▶ **ENTRIES SHOWN**:

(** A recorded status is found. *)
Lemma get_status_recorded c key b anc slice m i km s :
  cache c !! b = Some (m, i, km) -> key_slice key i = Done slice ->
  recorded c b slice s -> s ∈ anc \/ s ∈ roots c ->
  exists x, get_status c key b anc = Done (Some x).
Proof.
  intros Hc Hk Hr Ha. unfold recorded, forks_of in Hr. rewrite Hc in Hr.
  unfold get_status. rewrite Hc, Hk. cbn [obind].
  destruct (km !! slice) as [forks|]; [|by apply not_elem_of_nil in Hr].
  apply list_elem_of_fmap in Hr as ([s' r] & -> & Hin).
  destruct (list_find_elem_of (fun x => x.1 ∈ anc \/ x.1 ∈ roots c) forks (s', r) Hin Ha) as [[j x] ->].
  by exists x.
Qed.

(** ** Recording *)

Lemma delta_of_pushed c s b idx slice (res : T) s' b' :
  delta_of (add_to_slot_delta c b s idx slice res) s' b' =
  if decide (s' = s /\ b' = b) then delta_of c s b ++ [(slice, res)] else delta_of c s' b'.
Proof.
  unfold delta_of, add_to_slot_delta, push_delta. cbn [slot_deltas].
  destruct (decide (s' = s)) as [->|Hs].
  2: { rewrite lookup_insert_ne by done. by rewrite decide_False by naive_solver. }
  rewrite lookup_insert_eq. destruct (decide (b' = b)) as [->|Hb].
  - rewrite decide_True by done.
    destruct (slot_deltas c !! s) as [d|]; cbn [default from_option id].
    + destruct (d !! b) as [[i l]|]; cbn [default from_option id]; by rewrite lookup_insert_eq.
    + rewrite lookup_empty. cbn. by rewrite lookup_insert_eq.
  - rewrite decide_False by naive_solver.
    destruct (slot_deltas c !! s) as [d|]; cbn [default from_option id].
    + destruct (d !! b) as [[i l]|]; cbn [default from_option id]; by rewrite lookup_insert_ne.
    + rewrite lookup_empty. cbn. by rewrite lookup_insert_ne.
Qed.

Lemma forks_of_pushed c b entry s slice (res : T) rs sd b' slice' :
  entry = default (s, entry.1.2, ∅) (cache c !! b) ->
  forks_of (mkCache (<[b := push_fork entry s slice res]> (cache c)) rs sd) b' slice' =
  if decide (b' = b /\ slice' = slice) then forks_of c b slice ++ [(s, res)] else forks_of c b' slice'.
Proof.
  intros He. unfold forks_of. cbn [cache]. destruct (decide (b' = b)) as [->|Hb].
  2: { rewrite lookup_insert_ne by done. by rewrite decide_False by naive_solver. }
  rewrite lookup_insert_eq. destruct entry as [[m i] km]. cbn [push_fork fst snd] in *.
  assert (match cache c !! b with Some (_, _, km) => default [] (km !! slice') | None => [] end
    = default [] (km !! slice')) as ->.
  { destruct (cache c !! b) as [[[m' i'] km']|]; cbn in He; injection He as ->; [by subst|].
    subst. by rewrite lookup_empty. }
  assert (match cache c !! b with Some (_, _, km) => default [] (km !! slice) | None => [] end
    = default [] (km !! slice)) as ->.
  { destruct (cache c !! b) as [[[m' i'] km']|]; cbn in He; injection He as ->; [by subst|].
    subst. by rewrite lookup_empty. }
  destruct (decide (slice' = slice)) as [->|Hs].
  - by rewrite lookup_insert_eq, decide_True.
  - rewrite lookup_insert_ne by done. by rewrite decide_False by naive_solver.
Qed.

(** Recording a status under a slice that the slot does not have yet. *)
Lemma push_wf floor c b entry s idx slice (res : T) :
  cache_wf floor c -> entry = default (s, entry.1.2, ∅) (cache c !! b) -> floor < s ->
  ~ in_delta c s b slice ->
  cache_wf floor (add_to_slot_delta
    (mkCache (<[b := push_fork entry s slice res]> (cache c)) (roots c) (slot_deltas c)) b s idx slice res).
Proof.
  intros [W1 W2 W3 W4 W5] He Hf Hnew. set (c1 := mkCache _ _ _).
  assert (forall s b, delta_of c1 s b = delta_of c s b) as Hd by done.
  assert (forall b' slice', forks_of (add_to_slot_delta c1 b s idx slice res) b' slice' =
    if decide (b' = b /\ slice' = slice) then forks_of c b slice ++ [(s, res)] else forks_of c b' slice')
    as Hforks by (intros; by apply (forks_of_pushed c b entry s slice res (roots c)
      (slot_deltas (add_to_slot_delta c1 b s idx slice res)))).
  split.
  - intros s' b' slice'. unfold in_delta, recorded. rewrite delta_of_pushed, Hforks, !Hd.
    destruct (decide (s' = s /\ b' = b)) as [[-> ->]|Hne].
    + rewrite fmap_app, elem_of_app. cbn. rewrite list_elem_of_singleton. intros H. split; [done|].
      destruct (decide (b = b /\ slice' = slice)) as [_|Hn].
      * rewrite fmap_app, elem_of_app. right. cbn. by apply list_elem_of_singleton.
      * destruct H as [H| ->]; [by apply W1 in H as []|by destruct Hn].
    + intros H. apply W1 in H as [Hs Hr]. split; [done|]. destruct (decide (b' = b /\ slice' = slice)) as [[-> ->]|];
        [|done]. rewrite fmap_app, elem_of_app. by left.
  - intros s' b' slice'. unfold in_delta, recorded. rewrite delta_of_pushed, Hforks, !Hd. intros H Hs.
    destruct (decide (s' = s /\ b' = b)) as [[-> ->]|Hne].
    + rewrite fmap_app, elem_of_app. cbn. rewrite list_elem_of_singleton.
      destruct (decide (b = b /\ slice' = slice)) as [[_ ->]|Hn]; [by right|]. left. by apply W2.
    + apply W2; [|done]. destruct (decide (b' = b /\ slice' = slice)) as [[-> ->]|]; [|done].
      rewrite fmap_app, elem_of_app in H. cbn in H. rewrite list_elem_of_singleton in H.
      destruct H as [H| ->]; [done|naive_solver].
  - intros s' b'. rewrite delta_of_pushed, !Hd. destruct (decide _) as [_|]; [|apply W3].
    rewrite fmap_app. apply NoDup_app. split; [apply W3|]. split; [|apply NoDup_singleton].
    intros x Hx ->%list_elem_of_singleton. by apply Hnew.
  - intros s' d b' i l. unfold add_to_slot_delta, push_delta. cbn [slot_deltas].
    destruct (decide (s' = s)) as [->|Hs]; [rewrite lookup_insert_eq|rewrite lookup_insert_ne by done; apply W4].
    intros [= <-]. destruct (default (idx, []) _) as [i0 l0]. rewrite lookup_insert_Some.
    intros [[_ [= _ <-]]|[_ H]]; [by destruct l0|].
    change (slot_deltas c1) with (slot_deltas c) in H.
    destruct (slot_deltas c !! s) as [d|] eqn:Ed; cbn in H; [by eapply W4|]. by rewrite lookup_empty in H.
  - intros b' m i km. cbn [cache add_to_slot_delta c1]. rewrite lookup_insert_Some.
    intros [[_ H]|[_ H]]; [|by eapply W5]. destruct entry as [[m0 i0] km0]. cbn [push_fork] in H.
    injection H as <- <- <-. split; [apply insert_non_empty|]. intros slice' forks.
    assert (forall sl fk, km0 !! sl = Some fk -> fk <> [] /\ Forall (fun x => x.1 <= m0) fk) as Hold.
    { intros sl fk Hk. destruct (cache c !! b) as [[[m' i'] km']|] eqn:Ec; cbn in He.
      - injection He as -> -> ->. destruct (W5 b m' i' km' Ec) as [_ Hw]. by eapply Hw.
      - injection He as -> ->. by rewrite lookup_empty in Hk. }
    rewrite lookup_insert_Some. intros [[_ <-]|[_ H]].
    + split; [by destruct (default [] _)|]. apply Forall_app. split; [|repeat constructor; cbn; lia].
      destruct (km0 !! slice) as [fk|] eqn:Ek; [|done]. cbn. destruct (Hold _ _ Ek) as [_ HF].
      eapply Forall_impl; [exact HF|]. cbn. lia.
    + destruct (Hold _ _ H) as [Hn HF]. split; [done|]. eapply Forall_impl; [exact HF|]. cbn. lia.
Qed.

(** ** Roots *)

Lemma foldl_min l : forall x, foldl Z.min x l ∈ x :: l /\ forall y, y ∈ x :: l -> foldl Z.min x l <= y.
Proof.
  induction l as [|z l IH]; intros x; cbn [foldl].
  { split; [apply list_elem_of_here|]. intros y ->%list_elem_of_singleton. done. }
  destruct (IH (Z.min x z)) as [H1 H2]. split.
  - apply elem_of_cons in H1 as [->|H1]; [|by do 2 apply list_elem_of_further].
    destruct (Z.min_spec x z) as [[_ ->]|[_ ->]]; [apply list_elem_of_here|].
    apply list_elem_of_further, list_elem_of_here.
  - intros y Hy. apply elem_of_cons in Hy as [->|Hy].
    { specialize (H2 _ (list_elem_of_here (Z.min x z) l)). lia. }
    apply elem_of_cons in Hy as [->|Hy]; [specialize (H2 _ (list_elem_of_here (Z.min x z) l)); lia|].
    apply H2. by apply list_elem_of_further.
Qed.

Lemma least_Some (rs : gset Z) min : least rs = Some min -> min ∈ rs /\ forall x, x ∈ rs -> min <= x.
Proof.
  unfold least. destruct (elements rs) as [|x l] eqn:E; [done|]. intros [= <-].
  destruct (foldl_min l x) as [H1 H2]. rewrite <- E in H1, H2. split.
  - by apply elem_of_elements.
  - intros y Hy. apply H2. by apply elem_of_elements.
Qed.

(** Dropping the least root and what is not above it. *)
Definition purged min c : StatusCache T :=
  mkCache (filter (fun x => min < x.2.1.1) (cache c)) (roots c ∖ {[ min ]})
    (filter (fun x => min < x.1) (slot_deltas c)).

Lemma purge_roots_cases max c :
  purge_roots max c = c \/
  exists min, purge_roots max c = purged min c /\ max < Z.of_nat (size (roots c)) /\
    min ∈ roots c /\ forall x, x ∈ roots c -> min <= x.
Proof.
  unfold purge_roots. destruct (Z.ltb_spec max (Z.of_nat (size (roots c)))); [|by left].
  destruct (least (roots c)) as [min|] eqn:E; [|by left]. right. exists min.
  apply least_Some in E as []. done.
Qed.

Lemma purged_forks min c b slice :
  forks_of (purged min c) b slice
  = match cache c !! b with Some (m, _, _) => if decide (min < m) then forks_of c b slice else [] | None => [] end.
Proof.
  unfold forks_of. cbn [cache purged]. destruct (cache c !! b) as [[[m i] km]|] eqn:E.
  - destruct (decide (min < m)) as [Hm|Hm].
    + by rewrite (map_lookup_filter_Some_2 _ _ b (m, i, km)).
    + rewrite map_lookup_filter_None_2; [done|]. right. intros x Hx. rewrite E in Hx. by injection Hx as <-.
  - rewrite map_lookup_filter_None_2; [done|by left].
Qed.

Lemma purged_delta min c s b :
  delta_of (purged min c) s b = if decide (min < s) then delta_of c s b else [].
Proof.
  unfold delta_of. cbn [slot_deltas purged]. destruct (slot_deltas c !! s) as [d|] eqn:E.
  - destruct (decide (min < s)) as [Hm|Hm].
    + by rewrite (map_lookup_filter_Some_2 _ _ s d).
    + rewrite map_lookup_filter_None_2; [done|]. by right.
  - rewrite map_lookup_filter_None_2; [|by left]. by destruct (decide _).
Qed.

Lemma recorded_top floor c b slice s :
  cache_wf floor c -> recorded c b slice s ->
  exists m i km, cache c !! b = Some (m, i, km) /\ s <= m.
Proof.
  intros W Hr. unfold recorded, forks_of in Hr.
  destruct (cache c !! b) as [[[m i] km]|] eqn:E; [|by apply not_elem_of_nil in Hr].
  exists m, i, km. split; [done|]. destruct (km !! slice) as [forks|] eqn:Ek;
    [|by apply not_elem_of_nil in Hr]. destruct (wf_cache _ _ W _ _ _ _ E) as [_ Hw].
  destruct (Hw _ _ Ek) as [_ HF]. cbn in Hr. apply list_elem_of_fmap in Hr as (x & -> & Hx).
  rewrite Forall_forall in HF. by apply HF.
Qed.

...

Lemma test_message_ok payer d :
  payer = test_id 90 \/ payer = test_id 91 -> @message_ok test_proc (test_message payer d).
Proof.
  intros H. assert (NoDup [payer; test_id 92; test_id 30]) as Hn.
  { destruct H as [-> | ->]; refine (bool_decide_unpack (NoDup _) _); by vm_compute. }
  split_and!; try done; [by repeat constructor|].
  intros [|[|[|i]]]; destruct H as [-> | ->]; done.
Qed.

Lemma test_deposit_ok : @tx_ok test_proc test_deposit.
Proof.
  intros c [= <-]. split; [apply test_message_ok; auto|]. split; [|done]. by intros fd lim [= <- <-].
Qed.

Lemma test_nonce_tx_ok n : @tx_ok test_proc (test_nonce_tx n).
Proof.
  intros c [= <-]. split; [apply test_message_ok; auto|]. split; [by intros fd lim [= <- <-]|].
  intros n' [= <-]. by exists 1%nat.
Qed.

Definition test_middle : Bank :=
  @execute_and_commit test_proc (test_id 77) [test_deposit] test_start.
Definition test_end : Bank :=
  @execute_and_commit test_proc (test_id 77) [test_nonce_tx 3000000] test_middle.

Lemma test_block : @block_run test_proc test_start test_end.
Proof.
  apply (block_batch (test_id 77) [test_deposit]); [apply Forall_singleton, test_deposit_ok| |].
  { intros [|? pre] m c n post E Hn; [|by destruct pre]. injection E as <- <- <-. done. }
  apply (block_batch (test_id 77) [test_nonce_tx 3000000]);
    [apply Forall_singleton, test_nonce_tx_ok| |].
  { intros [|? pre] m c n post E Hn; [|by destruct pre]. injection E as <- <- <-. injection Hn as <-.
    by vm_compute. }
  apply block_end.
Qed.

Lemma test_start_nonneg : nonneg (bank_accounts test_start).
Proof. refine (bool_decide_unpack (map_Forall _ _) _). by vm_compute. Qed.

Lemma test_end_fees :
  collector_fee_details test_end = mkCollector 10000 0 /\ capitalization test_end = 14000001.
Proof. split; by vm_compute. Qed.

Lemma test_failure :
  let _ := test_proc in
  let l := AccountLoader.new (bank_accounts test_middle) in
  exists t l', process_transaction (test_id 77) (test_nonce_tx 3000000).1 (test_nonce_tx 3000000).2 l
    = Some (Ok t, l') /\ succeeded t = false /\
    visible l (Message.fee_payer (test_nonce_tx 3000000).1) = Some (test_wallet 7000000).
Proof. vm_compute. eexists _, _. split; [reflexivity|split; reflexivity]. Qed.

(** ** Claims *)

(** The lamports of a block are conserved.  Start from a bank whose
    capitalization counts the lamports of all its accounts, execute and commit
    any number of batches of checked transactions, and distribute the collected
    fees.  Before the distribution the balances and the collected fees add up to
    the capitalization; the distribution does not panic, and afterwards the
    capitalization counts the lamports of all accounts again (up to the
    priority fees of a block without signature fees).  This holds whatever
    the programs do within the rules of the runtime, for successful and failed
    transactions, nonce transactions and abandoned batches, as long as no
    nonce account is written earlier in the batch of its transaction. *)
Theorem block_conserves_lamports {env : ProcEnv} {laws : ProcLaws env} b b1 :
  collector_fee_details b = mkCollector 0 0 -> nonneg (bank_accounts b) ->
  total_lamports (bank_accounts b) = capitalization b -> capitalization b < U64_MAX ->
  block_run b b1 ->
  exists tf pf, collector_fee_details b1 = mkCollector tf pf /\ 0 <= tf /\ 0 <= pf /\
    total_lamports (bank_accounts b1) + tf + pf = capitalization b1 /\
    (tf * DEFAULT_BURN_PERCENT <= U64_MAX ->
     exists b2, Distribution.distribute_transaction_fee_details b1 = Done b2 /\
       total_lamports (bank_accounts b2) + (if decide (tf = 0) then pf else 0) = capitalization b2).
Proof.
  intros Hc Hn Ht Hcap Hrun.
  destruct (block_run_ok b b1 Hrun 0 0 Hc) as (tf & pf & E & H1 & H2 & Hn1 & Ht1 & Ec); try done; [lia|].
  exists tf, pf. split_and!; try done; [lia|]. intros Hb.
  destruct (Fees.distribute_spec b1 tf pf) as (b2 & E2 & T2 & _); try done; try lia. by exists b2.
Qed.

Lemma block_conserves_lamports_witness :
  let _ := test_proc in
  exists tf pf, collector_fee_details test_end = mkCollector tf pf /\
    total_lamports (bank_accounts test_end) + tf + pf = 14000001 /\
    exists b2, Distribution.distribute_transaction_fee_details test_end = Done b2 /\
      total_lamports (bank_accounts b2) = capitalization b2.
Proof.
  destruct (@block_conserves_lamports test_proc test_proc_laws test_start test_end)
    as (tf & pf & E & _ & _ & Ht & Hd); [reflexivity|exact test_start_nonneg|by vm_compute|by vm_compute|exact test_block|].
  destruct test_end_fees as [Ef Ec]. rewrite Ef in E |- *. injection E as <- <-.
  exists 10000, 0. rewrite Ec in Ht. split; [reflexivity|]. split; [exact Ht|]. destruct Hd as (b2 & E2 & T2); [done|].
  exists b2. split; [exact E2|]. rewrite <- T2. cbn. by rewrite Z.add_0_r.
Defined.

---

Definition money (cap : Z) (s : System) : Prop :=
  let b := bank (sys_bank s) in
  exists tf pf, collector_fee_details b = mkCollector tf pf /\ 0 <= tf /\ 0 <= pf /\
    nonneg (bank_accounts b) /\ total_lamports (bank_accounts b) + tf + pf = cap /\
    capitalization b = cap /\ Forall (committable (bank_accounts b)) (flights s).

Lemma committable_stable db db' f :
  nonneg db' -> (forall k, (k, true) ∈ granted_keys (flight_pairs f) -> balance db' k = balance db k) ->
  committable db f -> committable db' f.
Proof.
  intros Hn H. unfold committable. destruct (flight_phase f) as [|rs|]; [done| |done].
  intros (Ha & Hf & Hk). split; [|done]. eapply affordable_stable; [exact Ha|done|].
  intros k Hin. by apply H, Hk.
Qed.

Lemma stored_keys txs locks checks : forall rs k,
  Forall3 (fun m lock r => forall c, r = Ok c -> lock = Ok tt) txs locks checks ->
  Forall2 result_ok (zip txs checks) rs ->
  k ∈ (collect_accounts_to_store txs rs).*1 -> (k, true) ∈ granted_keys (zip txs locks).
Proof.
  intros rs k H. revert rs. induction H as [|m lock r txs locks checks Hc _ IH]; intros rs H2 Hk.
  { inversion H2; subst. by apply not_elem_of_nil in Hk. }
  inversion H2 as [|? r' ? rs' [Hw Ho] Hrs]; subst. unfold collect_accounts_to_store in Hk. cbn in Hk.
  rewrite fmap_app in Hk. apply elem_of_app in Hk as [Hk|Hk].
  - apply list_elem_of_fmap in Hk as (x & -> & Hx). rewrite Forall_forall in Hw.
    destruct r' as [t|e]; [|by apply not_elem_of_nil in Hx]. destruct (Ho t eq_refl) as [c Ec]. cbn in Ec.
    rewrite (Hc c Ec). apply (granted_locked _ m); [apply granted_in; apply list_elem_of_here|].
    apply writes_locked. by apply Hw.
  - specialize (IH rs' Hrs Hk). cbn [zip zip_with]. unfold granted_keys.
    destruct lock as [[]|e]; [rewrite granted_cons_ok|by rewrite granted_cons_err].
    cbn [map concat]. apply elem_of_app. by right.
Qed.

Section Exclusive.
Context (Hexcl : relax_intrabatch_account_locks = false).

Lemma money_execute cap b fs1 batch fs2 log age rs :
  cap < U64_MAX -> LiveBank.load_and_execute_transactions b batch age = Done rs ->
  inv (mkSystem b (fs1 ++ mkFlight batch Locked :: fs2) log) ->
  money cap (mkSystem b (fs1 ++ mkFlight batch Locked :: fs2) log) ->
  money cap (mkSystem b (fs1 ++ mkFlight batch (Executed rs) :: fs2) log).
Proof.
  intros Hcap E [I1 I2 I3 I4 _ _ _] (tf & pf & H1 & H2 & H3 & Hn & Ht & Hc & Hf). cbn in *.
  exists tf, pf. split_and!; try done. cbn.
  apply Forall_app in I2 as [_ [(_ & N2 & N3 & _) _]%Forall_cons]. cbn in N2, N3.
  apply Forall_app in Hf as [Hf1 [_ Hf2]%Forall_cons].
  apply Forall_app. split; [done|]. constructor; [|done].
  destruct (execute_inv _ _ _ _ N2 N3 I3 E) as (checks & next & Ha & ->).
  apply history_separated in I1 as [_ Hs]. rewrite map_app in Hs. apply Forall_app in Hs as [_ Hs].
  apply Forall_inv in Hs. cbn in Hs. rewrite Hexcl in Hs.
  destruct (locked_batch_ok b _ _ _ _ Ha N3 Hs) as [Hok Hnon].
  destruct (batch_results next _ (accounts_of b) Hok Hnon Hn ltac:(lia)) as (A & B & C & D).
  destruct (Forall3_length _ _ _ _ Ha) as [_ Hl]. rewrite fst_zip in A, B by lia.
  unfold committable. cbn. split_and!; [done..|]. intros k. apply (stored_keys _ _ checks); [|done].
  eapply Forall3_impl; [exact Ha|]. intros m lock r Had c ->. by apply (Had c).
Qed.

▶ **EXERCISE OBJECTIVE**: The word "floor" appears in some lines of the data. Copy every one of those lines.

▶ **ANSWER BOX**:
Lemma push_wf floor c b entry s idx slice (res : T) :
  cache_wf floor c -> entry = default (s, entry.1.2, ∅) (cache c !! b) -> floor < s ->
  cache_wf floor (add_to_slot_delta
Lemma recorded_top floor c b slice s :
  cache_wf floor c -> recorded c b slice s ->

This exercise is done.